Utah lawmakers "should focus on enforcing existing laws targeting convicted drunk drivers rather than passing new ones that target moderate social drinkers," said Sarah Longwell, the trade organization's managing director.
The 2017 law dropping the BAC level and designed to make Utah's roads safer is set to take effect in December 2018. The change makes the Beehive State the first in the country to drop the national .08 percent blood alcohol content standard to .05 percent.
Longwell said the law fails to address repeat offenders and drivers with high blood alcohol content, and instead goes after "drivers who had a drink with dinner."
The trade organization cites a November analysis by KSL-TV that found 72 percent of Utah’s convicted drunken drivers failed to install the mandatory device. The group also points to a separate report from the Traffic Injury Research Foundation stating that Utah's rate of installed ignition interlocks per conviction was 10 percent in 2015. (Manufacturers reported the Utah rate was higher, at about 50 percent).
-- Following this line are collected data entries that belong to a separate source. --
(* ===== verification/DependencyGraph.v ===== *)
(** * Directed acyclic topology (utils/execution_graph/dependency_graph.hpp)

    Node registration, dependency edges, validation by Kahn's layering and the
    layer cache, forward and reverse layers and snapshots. Each public call is
    one atomic step (the C++ holds [mutex_] throughout). *)
From S2P Require Import Prelude.
From stdpp Require Import sorting fin_sets.
From Stdlib Require Import Sorted.

Inductive Status :=
| OK
| INVALID_ARGUMENT
| DUPLICATE_NODE
| NODE_NOT_FOUND
| DUPLICATE_DEPENDENCY
| DEPENDENCY_CYCLE
| EXECUTION_IN_PROGRESS
| WORKER_SUBMISSION_FAILED.

#[global] Instance Status_eq_dec : EqDecision Status.
Proof. solve_decision. Defined.

Section Graph.
Context {N : Type} `{Countable N}.

Record DependencyGraphSnapshot := {
  snapshot_nodes : list N;
  snapshot_dependents : list (list nat);
  snapshot_dependency_counts : list Z;
}.

Record DependencyGraph := {
  nodes : list N;
  node_indices : gmap N nat;
  dependents : list (list nat);
  dependency_counts : list Z;
  edge_count : nat;
  topology_valid : bool;
  forward_layer_indices : list (list nat);
}.

Definition empty_graph : DependencyGraph :=
  {| nodes := []; node_indices := ∅; dependents := []; dependency_counts := [];
     edge_count := 0; topology_valid := false; forward_layer_indices := [] |}.

Definition add_node (node : N) (g : DependencyGraph) : Status * DependencyGraph :=
  if bool_decide (is_Some (node_indices g !! node)) then (DUPLICATE_NODE, g)
  else
    let index := length (nodes g) in
    (OK, {| nodes := nodes g ++ [node];
            node_indices := <[node := index]> (node_indices g);
            dependents := dependents g ++ [[]];
            dependency_counts := dependency_counts g ++ [0%Z];
            edge_count := edge_count g;
            topology_valid := false;
            forward_layer_indices := forward_layer_indices g |}).

(** [dependents_[index]] and [dependency_counts_[index]]; in range. *)
Definition outgoing (g : DependencyGraph) (index : nat) : list nat :=
  default [] (dependents g !! index).
Definition count_at (counts : list Z) (index : nat) : Z := default 0%Z (counts !! index).

Definition add_dependency (prerequisite dependent : N) (g : DependencyGraph)
  : Status * DependencyGraph :=
  match node_indices g !! prerequisite, node_indices g !! dependent with
  | Some from, Some to =>
      if bool_decide (to ∈ outgoing g from) then (DUPLICATE_DEPENDENCY, g)
      else
        (OK, {| nodes := nodes g; node_indices := node_indices g;
                dependents := <[from := outgoing g from ++ [to]]> (dependents g);
                dependency_counts :=
                  <[to := (count_at (dependency_counts g) to + 1)%Z]> (dependency_counts g);
                edge_count := S (edge_count g);
                topology_valid := false;
                forward_layer_indices := forward_layer_indices g |})
  | _, _ => (NODE_NOT_FOUND, g)
  end.

(** The innermost loop body of validation: one edge leaves the graph. *)
Definition release (state : list Z * list nat) (dependent : nat) : list Z * list nat :=
  let '(remaining, next) := state in
  let left_over := (count_at remaining dependent - 1)%Z in
  (<[dependent := left_over]> remaining,
   if (left_over =? 0)%Z then next ++ [dependent] else next).

(** One iteration of the [while]: release every edge of the ready layer. *)
Definition release_layer (g : DependencyGraph) (ready : list nat) (remaining : list Z)
  : list Z * list nat :=
  fold_left (fun state index => fold_left release (outgoing g index) state) ready (remaining, []).

(** The [while (!ready.empty())] loop; [fuel] bounds the iterations. *)
Fixpoint layer_loop (fuel : nat) (g : DependencyGraph) (ready : list nat) (remaining : list Z)
    (layers : list (list nat)) (visited : nat) : list (list nat) * nat * list nat :=
  match fuel with
  | O => (layers, visited, ready)
  | S fuel =>
      match ready with
      | [] => (layers, visited, ready)
      | _ =>
          let ready := merge_sort le ready in
          let layers := layers ++ [ready] in
          let visited := (visited + length ready)%nat in
          let '(remaining, next) := release_layer g ready remaining in
          layer_loop fuel g next remaining layers visited
      end
  end.

Definition initial_ready (g : DependencyGraph) : list nat :=
  filter (fun index => count_at (dependency_counts g) index = 0%Z) (seq 0 (length (nodes g))).

(** Every iteration visits a new node, so [S (length nodes)] iterations are
    enough. *)
Definition layering (g : DependencyGraph) : list (list nat) * nat * list nat :=
  layer_loop (S (length (nodes g))) g (initial_ready g) (dependency_counts g) [] 0.

Definition with_cache (g : DependencyGraph) (valid : bool) (layers : list (list nat))
  : DependencyGraph :=
  {| nodes := nodes g; node_indices := node_indices g; dependents := dependents g;
     dependency_counts := dependency_counts g; edge_count := edge_count g;
     topology_valid := valid; forward_layer_indices := layers |}.

Definition validate_locked (g : DependencyGraph) : Status * DependencyGraph :=
  if topology_valid g then (OK, g)
  else
    let '(layers, visited, _) := layering g in
    if negb (visited =? length (nodes g))
    then (DEPENDENCY_CYCLE, with_cache g (topology_valid g) [])
    else (OK, with_cache g true layers).

Definition empty_snapshot : DependencyGraphSnapshot :=
  {| snapshot_nodes := []; snapshot_dependents := []; snapshot_dependency_counts := [] |}.

Definition snapshot (g : DependencyGraph) : Status * DependencyGraphSnapshot * DependencyGraph :=
  let '(validation, g) := validate_locked g in
  if bool_decide (validation = OK)
  then (OK, {| snapshot_nodes := nodes g; snapshot_dependents := dependents g;
               snapshot_dependency_counts := dependency_counts g |}, g)
  else (validation, empty_snapshot, g).

(** [nodes_[index]] for every index of a layer. *)
Definition layer_nodes (g : DependencyGraph) (indexes : list nat) : list N :=
  omap (fun index => nodes g !! index) indexes.

Definition forward_layers (g : DependencyGraph) : Status * list (list N) * DependencyGraph :=
  let '(validation, g) := validate_locked g in
  if bool_decide (validation = OK)
  then (OK, map (layer_nodes g) (forward_layer_indices g), g)
  else (validation, [], g).

Definition reverse_layers (g : DependencyGraph) : Status * list (list N) * DependencyGraph :=
  let '(status, forward, g) := forward_layers g in
  if bool_decide (status = OK) then (OK, reverse forward, g) else (status, [], g).

Definition graph_size (g : DependencyGraph) : nat := length (nodes g).
Definition dependency_count (g : DependencyGraph) : nat := edge_count g.

(** ** Specification *)

(** Dense edges, and edges between registered nodes. *)
Definition edge (g : DependencyGraph) (i j : nat) : Prop := j ∈ outgoing g i.
Definition depends (g : DependencyGraph) (x y : N) : Prop :=
  exists i j, nodes g !! i = Some x /\ nodes g !! j = Some y /\ edge g i j.

#[export] Instance edge_dec g i j : Decision (edge g i j).
Proof. unfold edge. apply _. Defined.

(** The prerequisites of a node. *)
Definition preds (g : DependencyGraph) (j : nat) : gset nat :=
  list_to_set (filter (fun i => edge g i j) (seq 0 (length (nodes g)))).

(** The consistency of the representation; the cached layers are those a
    fresh validation computes. *)
Record graph_wf (g : DependencyGraph) : Prop := {
  wf_dependents_length : length (dependents g) = length (nodes g);
  wf_counts_length : length (dependency_counts g) = length (nodes g);
  wf_indices : forall x i, node_indices g !! x = Some i <-> nodes g !! i = Some x;
  wf_targets : forall i j, edge g i j -> (j < length (nodes g))%nat;
  wf_outgoing_nodup : forall i, NoDup (outgoing g i);
  wf_counts : forall j, (j < length (nodes g))%nat ->
    count_at (dependency_counts g) j = Z.of_nat (size (preds g j));
  wf_edges : edge_count g = sum_list_with length (dependents g);
  wf_cache : topology_valid g = true ->
    fst (layering g) = (forward_layer_indices g, length (nodes g));
}.

(** ** Releasing a layer *)

Lemma count_at_insert counts i c j :
  (i < length counts)%nat ->
  count_at (<[i := c]> counts) j = if decide (j = i) then c else count_at counts j.
Proof.
  intros Hi. unfold count_at. case_decide as Hd.
  - subst. by rewrite list_lookup_insert_eq.
  - by rewrite list_lookup_insert_ne by congruence.
Qed.

(** How often a node is released by a list of edge targets. *)
Definition releases (l : list nat) (j : nat) : nat := count_occ Nat.eq_dec l j.

Lemma release_fold_spec n l : forall remaining,
  length remaining = n -> Forall (fun j => (j < n)%nat) l ->
  (forall j, (Z.of_nat (releases l j) <= count_at remaining j)%Z) ->
  let '(remaining', next) := fold_left release l (remaining, []) in
  length remaining' = n /\
  (forall j, count_at remaining' j = (count_at remaining j - Z.of_nat (releases l j))%Z) /\
  NoDup next /\
  (forall j, j ∈ next <-> (0 < releases l j)%nat /\ count_at remaining' j = 0%Z).
Proof.
  unfold releases. induction l as [|d l IH] using rev_ind; intros remaining Hn Hb Hc.
  { simpl. split_and!; [done|intros; lia|constructor|]. intros j. rewrite elem_of_nil. lia. }
  apply Forall_app in Hb as [Hb Hd]. rewrite Forall_singleton in Hd.
  assert (Hocc : forall j, count_occ Nat.eq_dec (l ++ [d]) j =
    (count_occ Nat.eq_dec l j + if decide (j = d) then 1 else 0)%nat).
  { intros j. rewrite count_occ_app. simpl.
    destruct (Nat.eq_dec d j), (decide (j = d)); lia. }
  assert (Hc' : forall j, (Z.of_nat (count_occ Nat.eq_dec l j) <= count_at remaining j)%Z)
    by (intros j; specialize (Hc j); rewrite Hocc in Hc; lia).
  specialize (IH remaining Hn Hb Hc'). rewrite fold_left_app.
  destruct (fold_left release l (remaining, [])) as [r next]. cbn [fold_left release].
  destruct IH as (Hlen & Hr & Hnd & Hnext).
  assert (Hd1 : (count_at r d - 1 = count_at remaining d - Z.of_nat (count_occ Nat.eq_dec (l ++ [d]) d))%Z)
    by (rewrite Hr, Hocc, decide_True by done; lia).
  pose proof (Hc d) as Hcd. rewrite Hocc, decide_True in Hcd by done.
  split_and!.
  - by rewrite length_insert.
  - intros j. rewrite count_at_insert by lia. case_decide; [by subst|].
    rewrite Hr, Hocc, decide_False by done. lia.
  - destruct (Z.eqb_spec (count_at r d - 1) 0); [|done]. apply NoDup_app. split_and!; [done| |].
    + intros j Hj ->%list_elem_of_singleton. apply Hnext in Hj. lia.
    + apply NoDup_singleton.
  - intros j. rewrite count_at_insert, Hocc by lia.
    assert (Hold : j ∈ next -> j <> d).
    { intros Hj ->. apply Hnext in Hj as [_ Hj]. rewrite Hr in Hj. lia. }
    destruct (Z.eqb_spec (count_at r d - 1) 0).
    + rewrite elem_of_app, list_elem_of_singleton, Hnext. case_decide; [subst; intuition lia|].
      intuition lia.
    + rewrite Hnext. case_decide; [subst|intuition lia]. split; [|lia].
      intros Hj. exfalso. apply Hnext in Hj. by apply Hold.
Qed.

Lemma release_layer_flat g ready remaining :
  release_layer g ready remaining
  = fold_left release (flat_map (outgoing g) ready) (remaining, []).
Proof.
  unfold release_layer. generalize (remaining, @nil nat) as state.
  induction ready as [|i ready IH]; intros state; [done|].
  cbn [fold_left flat_map]. by rewrite fold_left_app, IH.
Qed.

Lemma elem_of_preds g i j : i ∈ preds g j <-> (i < length (nodes g))%nat /\ edge g i j.
Proof.
  unfold preds. rewrite elem_of_list_to_set, list_elem_of_filter, elem_of_seq. intuition lia.
Qed.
Chris Caras, director of the Utah Driver License Division, told KSL in November that if offenders are caught without an ignition interlock, they could face fines or have their license revoked or suspended. But Utah law does not provide his agency a mechanism to police compliance, Caras said.
Tuesday was not the first time the Washington, D.C.-based trade group has fought Utah's new statute. Earlier this year, it took out full-page ads in national and Utah newspapers, with a fake mug shot under the banner “Utah: Come for vacation, leave on probation.”
Local hospitality representatives have criticized the new law, and some leaders of Utah's ski resorts have said they plan to urge Utah lawmakers to adjust penalties based on the degree of alcohol in the bloodstream.
Legislators have considered reducing penalties for offenses below 0.08 percent, but bill sponsor Rep. Norm Thurston, R-Provo, has said he and his colleagues decided a graduated system would prove impractical. Thurston did not immediately respond to a phone message late Tuesday.
Gov. Gary Herbert signed the bill into law but asked lawmakers to study unintended consequences. Thurston has said he expects to tweak the measure in the 2018 legislative session but does not expect major changes.